**Task requirements**
Check each line of the entries below for the word "Import", and copy out the ones that have it.

Dataset items
**********

(* ===== verification/Sdk.v ===== *)
(** [src/sdk/client.go] and the series of [src/sdk/metrics.go]: the client's state,
    its full pull, its watch loop and its cache file.  The HTTP client and the file
    system are parameters; the callbacks of [OnChange] are numbers, and a call of
    one is a value of the result.  Log lines and durations are left out. *)

From S2P Require Import Prelude GoTime GoStrings GoEncoding GoJson JsonFields Entry BoltDB Kv StoreSpec.
From S2P Require Import BoltStore WatchCache Watchable Http Server RaftServer GoSha GoFmt.

Local Open Scope string_scope.
Local Open Scope list_scope.
Local Open Scope nat_scope.

(** ** Data *)

(** [type Config struct] *)
Record Config := mkConfig {
  Addrs : list string;
  Tenant : string;
  Namespace : string;
  CacheDir : string;
  PollTimeout : Z;
  RetryBackoff : Z;
}.

(** [type configItem struct], [type configResponse struct], [type watchEvent struct]
    and [type watchResponse struct] *)
Record configItem := mkItem { it_Key : string; it_Value : string; it_Revision : N }.
Record configResponse := mkPull { pl_Revision : N; pl_Configs : list configItem }.
Record watchEvent := mkWEvent {
  sv_Type : string;
  sv_Entry : option configItem;
  sv_PrevEntry : option configItem;
}.
Record watchResponse := mkWatch { wt_Revision : N; wt_Events : list watchEvent }.

Definition zero_item : configItem := mkItem "" "" 0.
Definition zero_watch_event : watchEvent := mkWEvent "" None None.

(** [type clientMetrics struct]: the counters by label and the gauges. *)
Record clientMetrics := mkMetrics {
  fullPullsTotal : gmap string N;
  watchPollsTotal : gmap string N;
  watchEventsTotal : gmap string N;
  cacheLoadsTotal : gmap string N;
  m_revision : N;
  m_configs : N;
}.

Definition newClientMetrics : clientMetrics := mkMetrics ∅ ∅ ∅ ∅ 0 0.

Definition inc (m : gmap string N) (label : string) : gmap string N :=
  <[label := (default 0 (m !! label) + 1)%N]> m.

(** [type Client struct], without its mutex, wait group and logger; [cl_done] is
    whether [ctx] is cancelled. *)
Record Client := mkClient {
  cl_config : Config;
  cl_configs : gmap string go_bytes;
  cl_revision : N;
  cl_watchers : gmap string (list nat);
  cl_done : bool;
  cl_metrics : clientMetrics;
}.

Definition set_configs (c : Client) (m : gmap string go_bytes) : Client :=
  mkClient (cl_config c) m (cl_revision c) (cl_watchers c) (cl_done c) (cl_metrics c).
Definition set_revision (c : Client) (r : N) : Client :=
  mkClient (cl_config c) (cl_configs c) r (cl_watchers c) (cl_done c) (cl_metrics c).
Definition set_metrics (c : Client) (f : clientMetrics → clientMetrics) : Client :=
  mkClient (cl_config c) (cl_configs c) (cl_revision c) (cl_watchers c) (cl_done c)
    (f (cl_metrics c)).

Definition count_pull (label : string) (m : clientMetrics) : clientMetrics :=
  mkMetrics (inc (fullPullsTotal m) label) (watchPollsTotal m) (watchEventsTotal m)
    (cacheLoadsTotal m) (m_revision m) (m_configs m).
Definition count_poll (label : string) (m : clientMetrics) : clientMetrics :=
  mkMetrics (fullPullsTotal m) (inc (watchPollsTotal m) label) (watchEventsTotal m)
    (cacheLoadsTotal m) (m_revision m) (m_configs m).
Definition count_event (label : string) (m : clientMetrics) : clientMetrics :=
  mkMetrics (fullPullsTotal m) (watchPollsTotal m) (inc (watchEventsTotal m) label)
    (cacheLoadsTotal m) (m_revision m) (m_configs m).
Definition count_load (label : string) (m : clientMetrics) : clientMetrics :=
  mkMetrics (fullPullsTotal m) (watchPollsTotal m) (watchEventsTotal m)
    (inc (cacheLoadsTotal m) label) (m_revision m) (m_configs m).
Definition gauge_revision (r : N) (m : clientMetrics) : clientMetrics :=
  mkMetrics (fullPullsTotal m) (watchPollsTotal m) (watchEventsTotal m) (cacheLoadsTotal m)
    r (m_configs m).
Definition gauge_configs (n : N) (m : clientMetrics) : clientMetrics :=
  mkMetrics (fullPullsTotal m) (watchPollsTotal m) (watchEventsTotal m) (cacheLoadsTotal m)
    (m_revision m) n.

(** [len(c.configs)] *)
Definition configs_len (c : Client) : N := N.of_nat (size (cl_configs c)).

(** ** JSON *)

Definition set_item_field (k : string) (v : json) (i : configItem) : option configItem :=
  let '(mkItem ky va re) := i in
  if name_is "key" k then (λ x, mkItem x va re) <$> dec_string v ky
  else if name_is "value" k then (λ x, mkItem ky x re) <$> dec_string v va
  else if name_is "revision" k then (λ x, mkItem ky va x) <$> dec_uint64 v re
  else Some i.

Definition set_pull_field (k : string) (v : json) (r : configResponse) : option configResponse :=
  if name_is "revision" k then (λ x, mkPull x (pl_Configs r)) <$> dec_uint64 v (pl_Revision r)
  else if name_is "configs" k then
    mkPull (pl_Revision r) <$> decode_slice (λ j, decode_struct set_item_field j zero_item) v
  else Some r.

Definition set_event_field (k : string) (v : json) (e : watchEvent) : option watchEvent :=
  let '(mkWEvent ty en pr) := e in
  if name_is "type" k then (λ x, mkWEvent x en pr) <$> dec_string v ty
  else if name_is "entry" k then
    (λ x, mkWEvent ty x pr) <$> decode_ptr set_item_field zero_item v en
  else if name_is "prev_entry" k then
    (λ x, mkWEvent ty en x) <$> decode_ptr set_item_field zero_item v pr
  else Some e.

Definition set_watch_field (k : string) (v : json) (r : watchResponse) : option watchResponse :=
  if name_is "revision" k then (λ x, mkWatch x (wt_Events r)) <$> dec_uint64 v (wt_Revision r)
  else if name_is "events" k then
    mkWatch (wt_Revision r)
      <$> decode_slice (λ j, decode_struct set_event_field j zero_watch_event) v
  else Some r.

(** [json.NewDecoder(resp.Body).Decode(&v)] *)
Definition decode_body {A} (set_field : string → json → A → option A) (zero_val : A)
    (data : string) : res A :=
  match json_decode_first data with
  | None => Err (EMsg "json: syntax error")
  | Some j => res_of_option "json: cannot unmarshal" (decode_struct set_field j zero_val)
  end.

(** ** Operations *)

Definition Client_Get (c : Client) (key : string) : option go_bytes := cl_configs c !! key.
Definition Client_GetAll (c : Client) : gmap string go_bytes := cl_configs c.

Definition OnChange (c : Client) (key : string) (fn : nat) : Client :=
  mkClient (cl_config c) (cl_configs c) (cl_revision c)
    (<[key := default [] (cl_watchers c !! key) ++ [fn]]> (cl_watchers c))
    (cl_done c) (cl_metrics c).

(** [c.config.Addrs[0]]: an empty list panics. *)
Definition pickAddr (c : Client) : res string :=
  match Addrs (cl_config c) with
  | a :: _ => Ok a
  | [] => Panic
  end.

(** A call of a callback: the function, the key, the old and the new value. *)
Record notify := mkNotify { n_fn : nat; n_key : string; n_old : go_bytes; n_new : go_bytes }.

**********

**Task output**
From S2P Require Import Prelude GoTime GoStrings GoEncoding GoJson JsonFields Entry BoltDB Kv StoreSpec.
From S2P Require Import BoltStore WatchCache Watchable Http Server RaftServer GoSha GoFmt.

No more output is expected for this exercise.